◆ **DATA FOR ANALYSIS**:
Definition quote (s : string) : string :=
  String "034" (escape_string (String.length s) s +:+ String "034" EmptyString).

Definition dumps_int (z : Z) : string :=
  DecimalString.NilZero.string_of_int (Z.to_int z).

Definition dumps_float (f : spec_float) : string :=
  match f with
  | S754_zero false => "0.0"
  | S754_zero true => "-0.0"
  | S754_infinity false => "Infinity"
  | S754_infinity true => "-Infinity"
  | S754_nan => "NaN"
  | S754_finite _ _ _ => "NaN"   (* not reproduced, see above *)
  end.

Fixpoint join (sep : string) (l : list string) : string :=
  match l with
  | [] => EmptyString
  | [x] => x
  | x :: rest => x +:+ sep +:+ join sep rest
  end.

Fixpoint ref_dumps (v : json) : string :=
  match v with
  | JNull => "null"
  | JBool true => "true"
  | JBool false => "false"
  | JInt z => dumps_int z
  | JFloat f => dumps_float f
  | JStr s => quote s
  | JArr items => "[" +:+ join ", " (map ref_dumps items) +:+ "]"
  | JObj members =>
      "{" +:+ join ", " (map (fun kv => quote (fst kv) +:+ ": " +:+ ref_dumps (snd kv)) members)
          +:+ "}"
  end.

(** *** Reading *)

Definition is_ws (ch : ascii) : bool :=
  let n := N_of_ascii ch in (n =? 32) || (n =? 9) || (n =? 10) || (n =? 13).

Fixpoint skip_ws (s : string) : string :=
  match s with
  | String ch rest => if is_ws ch then skip_ws rest else s
  | EmptyString => s
  end.

Fixpoint drop (n : nat) (s : string) : string :=
  match n, s with
  | S n', String _ rest => drop n' rest
  | _, _ => s
  end.

Definition literal (name : string) (v : json) (s : string) : option (json * string) :=
  if String.prefix name s then Some (v, drop (String.length name) s) else None.

Definition digit_value (ch : ascii) : option N :=
  let n := N_of_ascii ch in
  if (48 <=? n) && (n <=? 57) then Some (n - 48) else None.

Definition hex_value (ch : ascii) : option N :=
  let n := N_of_ascii ch in
  if (48 <=? n) && (n <=? 57) then Some (n - 48)
  else if (97 <=? n) && (n <=? 102) then Some (n - 87)
  else if (65 <=? n) && (n <=? 70) then Some (n - 55)
  else None.

Fixpoint digits (s : string) (acc : N) : N * string :=
  match s with
  | String ch rest =>
      match digit_value ch with
      | Some d => digits rest (10 * acc + d)
      | None => (acc, s)
      end
  | EmptyString => (acc, s)
  end.

Definition starts_fraction (s : string) : bool :=
  match s with
  | String ch _ => let n := N_of_ascii ch in (n =? 46) || (n =? 101) || (n =? 69)
  | EmptyString => false
  end.

(** A natural number without a leading zero, refusing a fraction or an
    exponent after it. *)
Definition natural (s : string) : option (N * string) :=
  match s with
  | String ch rest =>
      match digit_value ch with
      | Some 0 => if starts_fraction rest then None else Some (0, rest)
      | Some d =>
          let '(n, rest') := digits rest d in
          if starts_fraction rest' then None else Some (n, rest')
      | None => None
      end
  | EmptyString => None
  end.

Definition hex4 (s : string) : option (N * string) :=
  match s with
  | String a (String b (String c (String d rest))) =>
      match hex_value a, hex_value b, hex_value c, hex_value d with
      | Some x, Some y, Some z, Some t => Some (((x * 16 + y) * 16 + z) * 16 + t, rest)
      | _, _, _, _ => None
      end
  | _ => None
  end.

(** [chr(n).encode('utf-8')]; surrogates have no encoding. *)
Definition utf8_encode (n : N) : option string :=
  let tail k := ascii_of_N (128 + N.shiftr n k mod 64) in
  if n <? 128 then Some (String (ascii_of_N n) EmptyString)
  else if n <? 2048 then
    Some (String (ascii_of_N (192 + N.shiftr n 6)) (String (tail 0) EmptyString))
  else if (55296 <=? n) && (n <=? 57343) then None
  else if n <? 65536 then
    Some (String (ascii_of_N (224 + N.shiftr n 12))
         (String (tail 6) (String (tail 0) EmptyString)))
  else
    Some (String (ascii_of_N (240 + N.shiftr n 18))
         (String (tail 12) (String (tail 6) (String (tail 0) EmptyString)))).

(** The code point of a [\u] escape, joined with a following low
    surrogate escape when it is a high surrogate. *)
Definition unicode_escape (s : string) : option (N * string) :=
  match hex4 s with
  | Some (hi, rest) =>
      if (55296 <=? hi) && (hi <=? 56319) then
        match rest with
        | String "092" (String "u" rest') =>
            match hex4 rest' with
            | Some (lo, rest'') =>
                if (56320 <=? lo) && (lo <=? 57343)
                then Some (65536 + (hi - 55296) * 1024 + (lo - 56320), rest'')
                else Some (hi, rest)
            | None => Some (hi, rest)
            end
        | _ => Some (hi, rest)
        end
      else Some (hi, rest)
  | None => None
  end.

(** The content of a string literal after its opening quote. *)
Fixpoint scanstring (fuel : nat) (s : string) (acc : string) : option (string * string) :=
  match fuel with
  | O => None
  | S fuel' =>
      match s with
      | EmptyString => None
      | String "034" rest => Some (acc, rest)
      | String "092" EmptyString => None
      | String "092" (String esc rest) =>
          let simple (n : N) :=
            scanstring fuel' rest (acc +:+ String (ascii_of_N n) EmptyString) in
          match esc with
          | "034"%char => simple 34
          | "092"%char => simple 92
          | "/"%char => simple 47
          | "b"%char => simple 8
          | "f"%char => simple 12
          | "n"%char => simple 10
          | "r"%char => simple 13
          | "t"%char => simple 9
          | "u"%char =>
              match unicode_escape rest with
              | Some (n, rest') =>
                  match utf8_encode n with
                  | Some enc => scanstring fuel' rest' (acc +:+ enc)
                  | None => None
                  end
              | None => None
              end
          | _ => None
          end
      | String ch rest =>
          if N_of_ascii ch <? 32 then None
          else scanstring fuel' rest (acc +:+ String ch EmptyString)
      end
  end.

(** [d[key] = v] on the members of a dict. *)
Fixpoint dict_set (key : string) (v : json) (members : list (string * json))
  : list (string * json) :=
  match members with
  | [] => [(key, v)]
  | (k, x) :: rest =>
      if String.eqb k key then (k, v) :: rest else (k, x) :: dict_set key v rest
  end.

(** The elements of an array after the first [[]. *)
Fixpoint parse_items (value : string -> option (json * string))
    (fuel : nat) (s : string) (acc : list json) : option (json * string) :=
  match fuel with
  | O => None
  | S fuel' =>
      match value (skip_ws s) with
      | Some (v, rest) =>
          match skip_ws rest with
          | String "," rest' => parse_items value fuel' rest' (acc ++ [v])
          | String "]" rest' => Some (JArr (acc ++ [v]), rest')
          | _ => None
          end
      | None => None
      end
  end.

(** The members of an object, from the opening quote of a key. *)
Fixpoint parse_members (value : string -> option (json * string))
    (fuel : nat) (s : string) (acc : list (string * json)) : option (json * string) :=
  match fuel with
  | O => None
  | S fuel' =>
      match skip_ws s with
      | String "034" rest =>
          match scanstring (S (String.length rest)) rest EmptyString with
          | Some (key, rest1) =>
              match skip_ws rest1 with
              | String ":" rest2 =>
                  match value (skip_ws rest2) with
                  | Some (v, rest3) =>
                      match skip_ws rest3 with
                      | String "," rest4 =>
                          parse_members value fuel' rest4 (dict_set key v acc)
                      | String "}" rest4 => Some (JObj (dict_set key v acc), rest4)
                      | _ => None
                      end
                  | None => None
                  end
              | _ => None
              end
          | None => None
          end
      | _ => None
      end
  end.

◆ **ACTION ITEM**: Exact reproduction of all the material is needed.

◆ **TASK RESPONSE**:
Definition quote (s : string) : string :=
  String "034" (escape_string (String.length s) s +:+ String "034" EmptyString).

Definition dumps_int (z : Z) : string :=
  DecimalString.NilZero.string_of_int (Z.to_int z).

Definition dumps_float (f : spec_float) : string :=
  match f with
  | S754_zero false => "0.0"
  | S754_zero true => "-0.0"
  | S754_infinity false => "Infinity"
  | S754_infinity true => "-Infinity"
  | S754_nan => "NaN"
  | S754_finite _ _ _ => "NaN"   (* not reproduced, see above *)
  end.

Fixpoint join (sep : string) (l : list string) : string :=
  match l with
  | [] => EmptyString
  | [x] => x
  | x :: rest => x +:+ sep +:+ join sep rest
  end.

Fixpoint ref_dumps (v : json) : string :=
  match v with
  | JNull => "null"
  | JBool true => "true"
  | JBool false => "false"
  | JInt z => dumps_int z
  | JFloat f => dumps_float f
  | JStr s => quote s
  | JArr items => "[" +:+ join ", " (map ref_dumps items) +:+ "]"
  | JObj members =>
      "{" +:+ join ", " (map (fun kv => quote (fst kv) +:+ ": " +:+ ref_dumps (snd kv)) members)
          +:+ "}"
  end.

(** *** Reading *)

Definition is_ws (ch : ascii) : bool :=
  let n := N_of_ascii ch in (n =? 32) || (n =? 9) || (n =? 10) || (n =? 13).

Fixpoint skip_ws (s : string) : string :=
  match s with
  | String ch rest => if is_ws ch then skip_ws rest else s
  | EmptyString => s
  end.

Fixpoint drop (n : nat) (s : string) : string :=
  match n, s with
  | S n', String _ rest => drop n' rest
  | _, _ => s
  end.

Definition literal (name : string) (v : json) (s : string) : option (json * string) :=
  if String.prefix name s then Some (v, drop (String.length name) s) else None.

Definition digit_value (ch : ascii) : option N :=
  let n := N_of_ascii ch in
  if (48 <=? n) && (n <=? 57) then Some (n - 48) else None.

Definition hex_value (ch : ascii) : option N :=
  let n := N_of_ascii ch in
  if (48 <=? n) && (n <=? 57) then Some (n - 48)
  else if (97 <=? n) && (n <=? 102) then Some (n - 87)
  else if (65 <=? n) && (n <=? 70) then Some (n - 55)
  else None.

Fixpoint digits (s : string) (acc : N) : N * string :=
  match s with
  | String ch rest =>
      match digit_value ch with
      | Some d => digits rest (10 * acc + d)
      | None => (acc, s)
      end
  | EmptyString => (acc, s)
  end.

Definition starts_fraction (s : string) : bool :=
  match s with
  | String ch _ => let n := N_of_ascii ch in (n =? 46) || (n =? 101) || (n =? 69)
  | EmptyString => false
  end.

(** A natural number without a leading zero, refusing a fraction or an
    exponent after it. *)
Definition natural (s : string) : option (N * string) :=
  match s with
  | String ch rest =>
      match digit_value ch with
      | Some 0 => if starts_fraction rest then None else Some (0, rest)
      | Some d =>
          let '(n, rest') := digits rest d in
          if starts_fraction rest' then None else Some (n, rest')
      | None => None
      end
  | EmptyString => None
  end.

Definition hex4 (s : string) : option (N * string) :=
  match s with
  | String a (String b (String c (String d rest))) =>
      match hex_value a, hex_value b, hex_value c, hex_value d with
      | Some x, Some y, Some z, Some t => Some (((x * 16 + y) * 16 + z) * 16 + t, rest)
      | _, _, _, _ => None
      end
  | _ => None
  end.

(** [chr(n).encode('utf-8')]; surrogates have no encoding. *)
Definition utf8_encode (n : N) : option string :=
  let tail k := ascii_of_N (128 + N.shiftr n k mod 64) in
  if n <? 128 then Some (String (ascii_of_N n) EmptyString)
  else if n <? 2048 then
    Some (String (ascii_of_N (192 + N.shiftr n 6)) (String (tail 0) EmptyString))
  else if (55296 <=? n) && (n <=? 57343) then None
  else if n <? 65536 then
    Some (String (ascii_of_N (224 + N.shiftr n 12))
         (String (tail 6) (String (tail 0) EmptyString)))
  else
    Some (String (ascii_of_N (240 + N.shiftr n 18))
         (String (tail 12) (String (tail 6) (String (tail 0) EmptyString)))).

(** The code point of a [\u] escape, joined with a following low
    surrogate escape when it is a high surrogate. *)
Definition unicode_escape (s : string) : option (N * string) :=
  match hex4 s with
  | Some (hi, rest) =>
      if (55296 <=? hi) && (hi <=? 56319) then
        match rest with
        | String "092" (String "u" rest') =>
            match hex4 rest' with
            | Some (lo, rest'') =>
                if (56320 <=? lo) && (lo <=? 57343)
                then Some (65536 + (hi - 55296) * 1024 + (lo - 56320), rest'')
                else Some (hi, rest)
            | None => Some (hi, rest)
            end
        | _ => Some (hi, rest)
        end
      else Some (hi, rest)
  | None => None
  end.

(** The content of a string literal after its opening quote. *)
Fixpoint scanstring (fuel : nat) (s : string) (acc : string) : option (string * string) :=
  match fuel with
  | O => None
  | S fuel' =>
      match s with
      | EmptyString => None
      | String "034" rest => Some (acc, rest)
      | String "092" EmptyString => None
      | String "092" (String esc rest) =>
          let simple (n : N) :=
            scanstring fuel' rest (acc +:+ String (ascii_of_N n) EmptyString) in
          match esc with
          | "034"%char => simple 34
          | "092"%char => simple 92
          | "/"%char => simple 47
          | "b"%char => simple 8
          | "f"%char => simple 12
          | "n"%char => simple 10
          | "r"%char => simple 13
          | "t"%char => simple 9
          | "u"%char =>
              match unicode_escape rest with
              | Some (n, rest') =>
                  match utf8_encode n with
                  | Some enc => scanstring fuel' rest' (acc +:+ enc)
                  | None => None
                  end
              | None => None
              end
          | _ => None
          end
      | String ch rest =>
          if N_of_ascii ch <? 32 then None
          else scanstring fuel' rest (acc +:+ String ch EmptyString)
      end
  end.

(** [d[key] = v] on the members of a dict. *)
Fixpoint dict_set (key : string) (v : json) (members : list (string * json))
  : list (string * json) :=
  match members with
  | [] => [(key, v)]
  | (k, x) :: rest =>
      if String.eqb k key then (k, v) :: rest else (k, x) :: dict_set key v rest
  end.

(** The elements of an array after the first [[]. *)
Fixpoint parse_items (value : string -> option (json * string))
    (fuel : nat) (s : string) (acc : list json) : option (json * string) :=
  match fuel with
  | O => None
  | S fuel' =>
      match value (skip_ws s) with
      | Some (v, rest) =>
          match skip_ws rest with
          | String "," rest' => parse_items value fuel' rest' (acc ++ [v])
          | String "]" rest' => Some (JArr (acc ++ [v]), rest')
          | _ => None
          end
      | None => None
      end
  end.

(** The members of an object, from the opening quote of a key. *)
Fixpoint parse_members (value : string -> option (json * string))
    (fuel : nat) (s : string) (acc : list (string * json)) : option (json * string) :=
  match fuel with
  | O => None
  | S fuel' =>
      match skip_ws s with
      | String "034" rest =>
          match scanstring (S (String.length rest)) rest EmptyString with
          | Some (key, rest1) =>
              match skip_ws rest1 with
              | String ":" rest2 =>
                  match value (skip_ws rest2) with
                  | Some (v, rest3) =>
                      match skip_ws rest3 with
                      | String "," rest4 =>
                          parse_members value fuel' rest4 (dict_set key v acc)
                      | String "}" rest4 => Some (JObj (dict_set key v acc), rest4)
                      | _ => None
                      end
                  | None => None
                  end
              | _ => None
              end
          | None => None
          end
      | _ => None
      end
  end.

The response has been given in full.